● Available records

(* ===== verification/RunRecord.v ===== *)
(** * Run records of the service: [api/service.py] up to [RunRecord]

    The record of a run, the trace file its process writes, the approval the
    trace asks for, and what the service derives from them: the payload of a
    run, the command line of a resumption, the memories of a finished run. *)
From Stdlib Require Import ZArith Lia String Ascii List Bool.
From stdpp Require Import base tactics list strings option.
From S2P Require Import Prelude PyStr StrFacts PyFloat PyVal Regex Memory ApprovalTokens Verifier Router PlannerMemory.
Local Open Scope string_scope.
Local Open Scope Z_scope.

(** ** Run identifiers *)

Definition is_alnum (c : ascii) : bool := is_alpha c || is_digit c.

(** [[A-Za-z0-9][A-Za-z0-9._-]{0,127}]. *)
Definition run_id_text (s : string) : bool :=
  match s with
  | EmptyString => false
  | String c r => is_alnum c && all_chars (fun c => is_alnum c || contains (String c "") "._-") r && (py_len r <=? 127)
  end.

Definition _normalized_run_id (raw : pyval) : option string :=
  match _non_empty_str raw with
  | Some value => if run_id_text value then Some value else None
  | None => None
  end.

(** ** Trace files *)

(** What a trace file gives: nothing, a value, a failure the service catches
    ([OSError], [JSONDecodeError]), or another exception of reading it. *)
Inductive trace_file :=
| TAbsent
| TUnreadable
| TRaises (e : pyexc)
| TJson (v : pyval).

Definition _load_trace (f : trace_file) : res (option dict) :=
  match f with
  | TAbsent | TUnreadable => Ok None
  | TRaises e => Err e
  | TJson (PDict d) => Ok (Some d)
  | TJson _ => Ok None
  end.

(** ** Approval state *)

Record ApprovalState := {
  as_pending : bool; as_summary : string; as_details : dict; as_history : list dict;
  as_thread_id : string; as_checkpoint_id : string }.

(** The challenge a tool result carries. *)
Definition challenge_of (result : dict) : option dict :=
  let artifacts := dsub result "artifacts" in
  if String.eqb (lower (text artifacts "error")) "approval_required" then
    match dget artifacts "approval" (PDict []) with PDict d => Some d | _ => None end
  else None.

(** The first challenge of a list of results. *)
Fixpoint first_challenge (results : list dict) : option dict :=
  match results with
  | [] => None
  | r :: rest => match challenge_of r with Some d => Some d | None => first_challenge rest end
  end.

Definition _approval_state_from_trace (trace : option dict) : ApprovalState :=
  match trace with
  | None => {| as_pending := false; as_summary := ""; as_details := []; as_history := [];
               as_thread_id := ""; as_checkpoint_id := "" |}
  | Some t =>
      let checkpoint := dsub t "checkpoint" in
      let approval := dsub t "approval" in
      let details := dsub approval "pending_details" in
      let '(pending, details) :=
        if negb (dhas "pending" approval) && negb (nonempty details) then
          match first_challenge (rev (dicts_of (list_or_empty (dget t "tool_results" (PList []))))) with
          | Some d => (true, d)
          | None => (truthy (dget approval "pending" (PBool false)), details)
          end
        else (truthy (dget approval "pending" (PBool false)), details) in
      let summary := text approval "summary" in
      {| as_pending := pending;
         as_summary := if nonempty details && String.eqb summary "" then approval_summary_text details else summary;
         as_details := details;
         as_history := dicts_of (list_or_empty (dget approval "history" (PList [])));
         as_thread_id := text checkpoint "thread_id";
         as_checkpoint_id := str_strip (py_or (dget checkpoint "latest_checkpoint_id" PNone)
                                          (py_or (dget checkpoint "resume_checkpoint_id" PNone) (PStr ""))) |}
  end.

(** ** The record *)

Inductive RunStatus := running | cancelling | cancelled | succeeded | failed | suspended | rejected.

#[export] Instance RunStatus_eq_dec : EqDecision RunStatus.
Proof. solve_decision. Defined.

Definition status_name (st : RunStatus) : string :=
  match st with
  | running => "running" | cancelling => "cancelling" | cancelled => "cancelled" | succeeded => "succeeded"
  | failed => "failed" | suspended => "suspended" | rejected => "rejected"
  end.

(** What a record never changes. *)
Record RunSpec := {
  run_id : string; request : string; trace_out_dir : string; trace_path : string; created_at : string;
  request_id : string; auth_subject : string; client_ip : string }.

(** The approval a suspended run waits for. *)
Record PendingApproval := {
  pending_approval : bool; pending_approval_summary : string; pending_approval_details : dict }.

Definition no_approval : PendingApproval :=
  {| pending_approval := false; pending_approval_summary := ""; pending_approval_details := [] |}.

(** [process] is the number of the process in the order of their start. *)
Record RunRecord := {
  spec : RunSpec; argv : list string; process : option nat; started_at : string; status : RunStatus;
  finished_at : option string; exit_code : option Z; logs : list string; cancel_requested : bool;
  thread_id : string; checkpoint_id : string; pending : PendingApproval; approval_history : list dict;
  final : string }.

(** The assignments of the service to the fields of a record. *)
Definition set_ids (thread checkpoint : string) (r : RunRecord) : RunRecord :=
  {| spec := spec r; argv := argv r; process := process r; started_at := started_at r; status := status r;
     finished_at := finished_at r; exit_code := exit_code r; logs := logs r;
     cancel_requested := cancel_requested r; thread_id := thread; checkpoint_id := checkpoint;
     pending := pending r; approval_history := approval_history r; final := final r |}.

Definition set_pending (p : PendingApproval) (history : list dict) (r : RunRecord) : RunRecord :=
  {| spec := spec r; argv := argv r; process := process r; started_at := started_at r; status := status r;
     finished_at := finished_at r; exit_code := exit_code r; logs := logs r;
     cancel_requested := cancel_requested r; thread_id := thread_id r; checkpoint_id := checkpoint_id r;
     pending := p; approval_history := history; final := final r |}.

Definition set_status (st : RunStatus) (finished : option string) (code : option Z) (r : RunRecord) : RunRecord :=
  {| spec := spec r; argv := argv r; process := process r; started_at := started_at r; status := st;
     finished_at := finished; exit_code := code; logs := logs r; cancel_requested := cancel_requested r;
     thread_id := thread_id r; checkpoint_id := checkpoint_id r; pending := pending r;
     approval_history := approval_history r; final := final r |}.

Definition set_process (args : list string) (p : option nat) (started : string) (r : RunRecord) : RunRecord :=
  {| spec := spec r; argv := args; process := p; started_at := started; status := status r;
     finished_at := finished_at r; exit_code := exit_code r; logs := logs r;
     cancel_requested := cancel_requested r; thread_id := thread_id r; checkpoint_id := checkpoint_id r;
     pending := pending r; approval_history := approval_history r; final := final r |}.

Definition set_cancel (r : RunRecord) : RunRecord :=
  {| spec := spec r; argv := argv r; process := process r; started_at := started_at r; status := cancelling;
     finished_at := finished_at r; exit_code := exit_code r; logs := logs r; cancel_requested := true;
     thread_id := thread_id r; checkpoint_id := checkpoint_id r; pending := pending r;
     approval_history := approval_history r; final := final r |}.

Definition set_texts (lines : list string) (answer : string) (r : RunRecord) : RunRecord :=
  {| spec := spec r; argv := argv r; process := process r; started_at := started_at r; status := status r;
     finished_at := finished_at r; exit_code := exit_code r; logs := lines;
     cancel_requested := cancel_requested r; thread_id := thread_id r; checkpoint_id := checkpoint_id r;
     pending := pending r; approval_history := approval_history r; final := answer |}.

Definition add_log (line : string) (r : RunRecord) : RunRecord := set_texts (logs r ++ [line])%list (final r) r.

(** The status at the end of a process. *)
Definition end_status (r : RunRecord) (code : Z) : RunStatus :=
  if cancel_requested r then cancelled else if code =? 0 then succeeded else failed.

Definition finish (code : Z) (now : string) (r : RunRecord) : RunRecord :=
  set_status (end_status r code) (Some now) (Some code) r.

Definition _apply_approval_state_to_record (r : RunRecord) (a : ApprovalState) : RunRecord :=
  let r := set_ids (str_or (as_thread_id a) (thread_id r)) (str_or (as_checkpoint_id a) (checkpoint_id r)) r in
  let history := match as_history a with [] => approval_history r | h => h end in
  if as_pending a && negb (cancel_requested r)
  then set_pending {| pending_approval := true; pending_approval_summary := strip (as_summary a);
                      pending_approval_details := as_details a |} history
         (set_status suspended (finished_at r) (exit_code r) r)
  else set_pending no_approval history r.

Definition text_opt (o : option string) : pyval := match o with Some s => PStr s | None => PNone end.

(** The payload of a record that was refreshed. *)
Definition summary_payload (r : RunRecord) : dict :=
  ([("run_id", PStr (run_id (spec r))); ("request", PStr (request (spec r))); ("status", PStr (status_name (status r)));
    ("created_at", PStr (created_at (spec r))); ("started_at", PStr (started_at r)); ("finished_at", text_opt (finished_at r));
    ("exit_code", match exit_code r with Some z => PInt z | None => PNone end);
    ("trace_out_dir", PStr (trace_out_dir (spec r))); ("trace_path", PStr (trace_path (spec r)));
    ("log_lines", PInt (Z.of_nat (length (logs r)))); ("request_id", PStr (request_id (spec r)));
    ("auth_subject", PStr (auth_subject (spec r))); ("client_ip", PStr (client_ip (spec r))); ("thread_id", PStr (thread_id r));
    ("checkpoint_id", PStr (checkpoint_id r)); ("pending_approval", PBool (pending_approval (pending r)));
    ("pending_approval_summary", PStr (pending_approval_summary (pending r)));
    ("approval_history", PList (List.map PDict (approval_history r)));
    ("cancel_requested", PBool (cancel_requested r));
    ("cancellable", PBool (match finished_at r with None => negb (cancel_requested r) | Some _ => false end))]
   ++ (if String.eqb (final r) "" then [] else [("final", PStr (final r))]))%list.

(** ** The trace in the payload of a run *)

Definition _apply_trace_state_to_payload (payload : dict) (trace : option dict) : dict :=
  let out := dset "trace" (match trace with Some t => PDict t | None => PNone end)
               (dset "trace_ready" (PBool (match trace with Some _ => true | None => false end)) payload) in
  let out := match trace with
             | Some t => if String.eqb (text t "final") "" then out else dset "final" (PStr (text t "final")) out
             | None => out end in
  let a := _approval_state_from_trace trace in
  let out := dset "thread_id" (PStr (str_or (as_thread_id a) (text out "thread_id"))) out in
  let out := dset "checkpoint_id" (PStr (str_or (as_checkpoint_id a) (text out "checkpoint_id"))) out in
  let out := dset "pending_approval" (PBool (as_pending a)) out in
  let out := dset "pending_approval_summary" (PStr (strip (as_summary a))) out in
  let out := dset "pending_approval_details" (PDict (as_details a)) out in
  let out := match as_history a with
             | [] => if dhas "approval_history" out then out else dset "approval_history" (PList []) out
             | h => dset "approval_history" (PList (List.map PDict h)) out
             end in
  if as_pending a && negb (str_in (text out "status") ["cancelled"; "rejected"])
  then dset "status" (PStr "suspended") out else out.

(** ** The approval written back into the trace

    The trace to write, when the file holds one. *)
Definition trace_with_approval (trace : dict) (pending : bool) (details : dict) (history : list dict)
    (last_decision : option dict) : dict :=
  let approval := dset "history" (PList (List.map PDict history)) (dset "pending" (PBool pending) (dsub trace "approval")) in
  let approval :=
    match details with
    | [] => dset "summary" (PStr "") (ddel "pending_details" approval)
    | _ => dset "summary" (PStr (approval_summary_text details)) (dset "pending_details" (PDict details) approval)
    end in
  let approval := match last_decision with Some d => dset "last_decision" (PDict d) approval | None => approval end in
  dset "approval" (PDict approval) trace.

(** ** The command line of a resumption *)

(** The arguments without the flags of an earlier resumption; [skip] drops a flag's value. *)
Fixpoint without_resume (skip : bool) (args : list string) : list string :=
  match args with
  | [] => []
  | a :: rest =>
      if skip then without_resume false rest
      else if String.eqb a "--resume" then without_resume false rest
      else if str_in a ["--thread-id"; "--checkpoint-id"] then without_resume true rest
      else a :: without_resume false rest
  end.

Definition flag (name value : string) : list string := if String.eqb value "" then [] else [name; value].

Definition _resume_argv (r : RunRecord) : list string :=
  (without_resume false (argv r) ++ ["--resume"] ++ flag "--thread-id" (thread_id r)
   ++ flag "--checkpoint-id" (checkpoint_id r))%list.

(** ** The memories of a finished run *)

Definition memory_entry (kind source summary : string) : dict :=
  [("kind", PStr kind); ("source", PStr source); ("summary", PStr summary)].

Definition loop_memory (entry : dict) : list dict :=
  let summary := text entry "summary" in
  if String.eqb summary "" then []
  else [memory_entry "loop_summary" (str_or (text entry "failure_class") "loop_summary") summary].

Definition history_memory (entry : dict) : dict :=
  let decision := str_or (text entry "decision") "approval" in
  let actor := str_or (text entry "actor") "operator" in
  let summary := decision ++ " by " ++ actor in
  let challenge := text entry "challenge_id" in
  let summary := if String.eqb challenge "" then summary else summary ++ " for " ++ challenge in
  let rationale := text entry "rationale" in
  memory_entry "approval_history" decision
    (if String.eqb rationale "" then summary else summary ++ ": " ++ rationale).

Definition _semantic_memories_from_trace (trace : option dict) (request : string) : list dict :=
  match trace with
  | None => []
  | Some t =>
      let request_text := str_strip (dget t "request" (PStr request)) in
      let final_text := text t "final" in
      let a := _approval_state_from_trace trace in
      let summary := strip (as_summary a) in
      ((if String.eqb request_text "" then [] else [memory_entry "request" "user_request" request_text])
       ++ (if String.eqb final_text "" then [] else [memory_entry "final_output" "reporter" (str_take 600 final_text)])
       ++ flat_map loop_memory (last_n 5 (dicts_of (list_or_empty (dget t "loop_summaries" (PList [])))))
       ++ (if String.eqb summary "" then []
           else [memory_entry "approval_summary"
                   (str_or (str_strip (dget (as_details a) "operation_class" (PStr "approval"))) "approval") summary])
       ++ List.map history_memory (last_n 5 (as_history a)))%list
  end.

● Work request
Leave out every line above except those from the line with "(str_or (text entry" up to and including the line with "let challenge := text", and copy those exactly.

● Task output
  else [memory_entry "loop_summary" (str_or (text entry "failure_class") "loop_summary") summary].

Definition history_memory (entry : dict) : dict :=
  let decision := str_or (text entry "decision") "approval" in
  let actor := str_or (text entry "actor") "operator" in
  let summary := decision ++ " by " ++ actor in
  let challenge := text entry "challenge_id" in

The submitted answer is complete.